Tuesday, May 25, 2010

Review: Julian Comstock, by Robert Charles Wilson

In the last quarter of the 22nd century, after civilization has wound down – between energy shortages and population-reducing plagues, the infrastructure could no longer support the great cities of the past – the world is largely reduced to 19th century technology. The United States still soldiers on, an aristocratic class owning most of the capital and using indentured labor, ruled by two seats of power: a series of quasi-dictatorial Presidents, and the State religion, the Dominion of Jesus Christ on Earth. Within this environment, Adam Hazzard relates the story of his friend, Julian Comstock.

Julian is an aristocrat, the nephew of the current President, Deklan Comstock. He has been sent to a Western estate in a small town, where, despite their class differences, he and Adam become friends. Julian is intellectually curious, a voracious reader, interested in science and philosophy, and in sharp disagreement with Dominion dogma. He is also in danger from his uncle, who may have had Julian’s father, a popular Army general, arrested on trumped-up charges and executed in order to eliminate a potential rival for the Presidency. As Christmas approaches, it becomes clear that the Army will be drafting able-bodied men to fight in Labrador, where the United States has been attempting, without success, to dislodge the European powers that took the territory some years back. Julian believes that his uncle wants to send him into battle in order to eliminate another potential Presidential rival. His mentor and protector, Sam Godwin, devises a scheme in which he, Julian, and Adam escape from the town and attempt to bribe rail passage back East along with others avoiding conscription. They manage to do so, only to be double-crossed, and find themselves in the Army, albeit under assumed names.

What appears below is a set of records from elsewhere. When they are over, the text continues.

(** ** The height tests of a node *)

(** X1: a node is heavy exactly when it is left-heavy or right-heavy by the
    default difference; the three methods also fail together. *)
Theorem is_heavy_left_or_right (n : loc) (s : tree_state) :
  is_heavy n s =
    (let* l := is_left_heavy n 1 in
     let* r := is_right_heavy n 1 in
     ret (l || r)) s.
Proof.
  destruct (left_height n s) as [lh s1|e] eqn:El.
  2: { assert (Hl : is_left_heavy n 1 s = Err e).
       { unfold is_left_heavy. by rewrite (bind_Err _ _ _ _ El). }
       unfold is_heavy. by rewrite (bind_Err _ _ _ _ El), (bind_Err _ _ _ _ Hl). }
  pose proof (left_height_same_state _ _ _ _ El) as ->.
  destruct (right_height n s) as [rh s1|e] eqn:Er.
  2: { assert (Hl : is_left_heavy n 1 s = Err e).
       { unfold is_left_heavy.
         by rewrite (bind_Ok _ _ _ _ _ El), (bind_Err _ _ _ _ Er). }
       unfold is_heavy.
       by rewrite (bind_Ok _ _ _ _ _ El), (bind_Err _ _ _ _ Er),
         (bind_Err _ _ _ _ Hl). }
  pose proof (right_height_same_state _ _ _ _ Er) as ->.
  assert (Hl : is_left_heavy n 1 s = Ok (lh - rh >? 1) s).
  { unfold is_left_heavy.
    by rewrite (bind_Ok _ _ _ _ _ El), (bind_Ok _ _ _ _ _ Er). }
  assert (Hr : is_right_heavy n 1 s = Ok (rh - lh >? 1) s).
  { unfold is_right_heavy.
    by rewrite (bind_Ok _ _ _ _ _ Er), (bind_Ok _ _ _ _ _ El). }
  unfold is_heavy.
  rewrite (bind_Ok _ _ _ _ _ El), (bind_Ok _ _ _ _ _ Er),
    (bind_Ok _ _ _ _ _ Hl), (bind_Ok _ _ _ _ _ Hr).
  unfold ret. f_equal.
  destruct (Z.gtb_spec (Z.abs (lh - rh)) 1), (Z.gtb_spec (lh - rh) 1),
    (Z.gtb_spec (rh - lh) 1); simpl; try done; lia.
Qed.

(** X2: for a difference that is not negative, a node that is left-heavy is
    not right-heavy and one that is right-heavy is not left-heavy; and a node
    heavy to one side by [d] is heavy to that side by any smaller
    difference. *)
Theorem heavy_sides_exclude (n : loc) (d d' : Z) (s : tree_state) :
  0 <= d -> d' <= d ->
  (is_left_heavy n d s = Ok true s ->
   is_right_heavy n d s = Ok false s /\ is_left_heavy n d' s = Ok true s) /\
  (is_right_heavy n d s = Ok true s ->
   is_left_heavy n d s = Ok false s /\ is_right_heavy n d' s = Ok true s).
Proof.
  intros Hd Hd'. unfold is_left_heavy, is_right_heavy. split; intros H.
  - apply bind_Ok_inv in H as (lh & s1 & El & H).
    pose proof (left_height_same_state _ _ _ _ El) as ->.
    apply bind_Ok_inv in H as (rh & s1 & Er & H).
    pose proof (right_height_same_state _ _ _ _ Er) as ->.
    injection H as H.
    rewrite !(bind_Ok _ _ _ _ _ Er), !(bind_Ok _ _ _ _ _ El),
      !(bind_Ok _ _ _ _ _ Er).
    unfold ret. apply Z.gtb_lt in H.
    split; f_equal; [rewrite Z.gtb_ltb; apply Z.ltb_ge; lia|apply Z.gtb_lt; lia].
  - apply bind_Ok_inv in H as (rh & s1 & Er & H).
    pose proof (right_height_same_state _ _ _ _ Er) as ->.
    apply bind_Ok_inv in H as (lh & s1 & El & H).
    pose proof (left_height_same_state _ _ _ _ El) as ->.
    injection H as H.
    rewrite !(bind_Ok _ _ _ _ _ El), !(bind_Ok _ _ _ _ _ Er),
      !(bind_Ok _ _ _ _ _ El).
    unfold ret. apply Z.gtb_lt in H.
    split; f_equal; [rewrite Z.gtb_ltb; apply Z.ltb_ge; lia|apply Z.gtb_lt; lia].
Qed.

During their stint in the Army, Julian, though merely a private, commands the respect of his fellow soldiers, and Adam, a budding writer, writes embellished versions of Julian’s exploits. Upon their release from the Army, Adam is astonished to find that Julian has become a folk hero on the back of these semi-fictional accounts. Partly as a result of Deklan’s mismanagement the Labrador campaign and paranoia of any successful generals, the war is not going well, and Deklan seizes on Julian’s popularity to put him in charge of the campaign and send him into a desperate situation in order to have him killed. Julian, though gravely wounded, inexplicably survives the ordeal and, when rescued, finds that the Army has deposed Deklan and installed Julian as President in his stead.

The remainder of the book describes Julian’s efforts to deal with his sudden rise to power, particularly his conflict with the Dominion. This conflict starts as merely philosophical, but quickly becomes personal. Deacon Hollingshead is the leading Dominion figure, and Hollingshead arrests Julian’s mother and Adam’s wife while the two men are at war.

Julian Comstock is not a Steampunk novel, but it is certainly a cousin of sorts, from the use of 19th century technology to the class-conscious society. Within the story itself – which at times reads like a boys’ novel of warfare (intentionally so, I will add) – Wilson takes on a variety of themes, from the interplay of people stuck in desperate situations to the corrupting sway of power, whether political or religious. Julian is a philosopher, but a philosopher needs an economic and legal system that permits and supports his heterodoxies. In Wilson’s view, the stifling influence of both Church and State inevitably crush that intellectual freedom.

Despite Adam’s protestations that he has attempted to write a “true” and “accurate” account of his friend, various clues abound to suggest that Adam is an unreliable narrator. After he shows his early writings to a professional journalist, the writer asks Adam whether he wants to be accurate or whether he wants to sell books, noting that there is nothing wrong with adding “drama” to an account if it helps sales. Similarly, when Julian, long enamored of Charles Darwin, commissions a movie of Darwin’s life, it becomes a fanciful musical, with a lion and a giraffe among the animals found in the South Seas, and a pirate attack on the Beagle, with Darwin having a sword fight with a pirate. Dramatic, if not very accurate. Might those episodes inform the reader about the reliability of Adam’s own accounts?

I’ve long admired Wilson’s novels, which combine both the Big Idea approach to science fiction (What if the entire planet found itself encased in an impermeable membrane that slowed down time? (Spin) What if, in 1912, an alien force had replaced Europe with an alien jungle? (Darwinia) What if we were confronted with statues commemorating great military victories from some years in the future? (The Chronoliths)) and the interpersonal relations that arise as a result of these external forces. Julian Comstock isn’t my favorite Wilson novel, in large part because both the Big Idea and the relationships are somewhat lost in the attempt to condense 160 years of history plus the minutae of three years or so of more intimate details into a single book. Too much time is spent in exposition such that the story gets lost in the shuffle. Nonetheless, it’s a solid book, combining the sweep of an epic tragedy with meditations on subjects ranging from evolution to religion and power to the unreliability of narrative.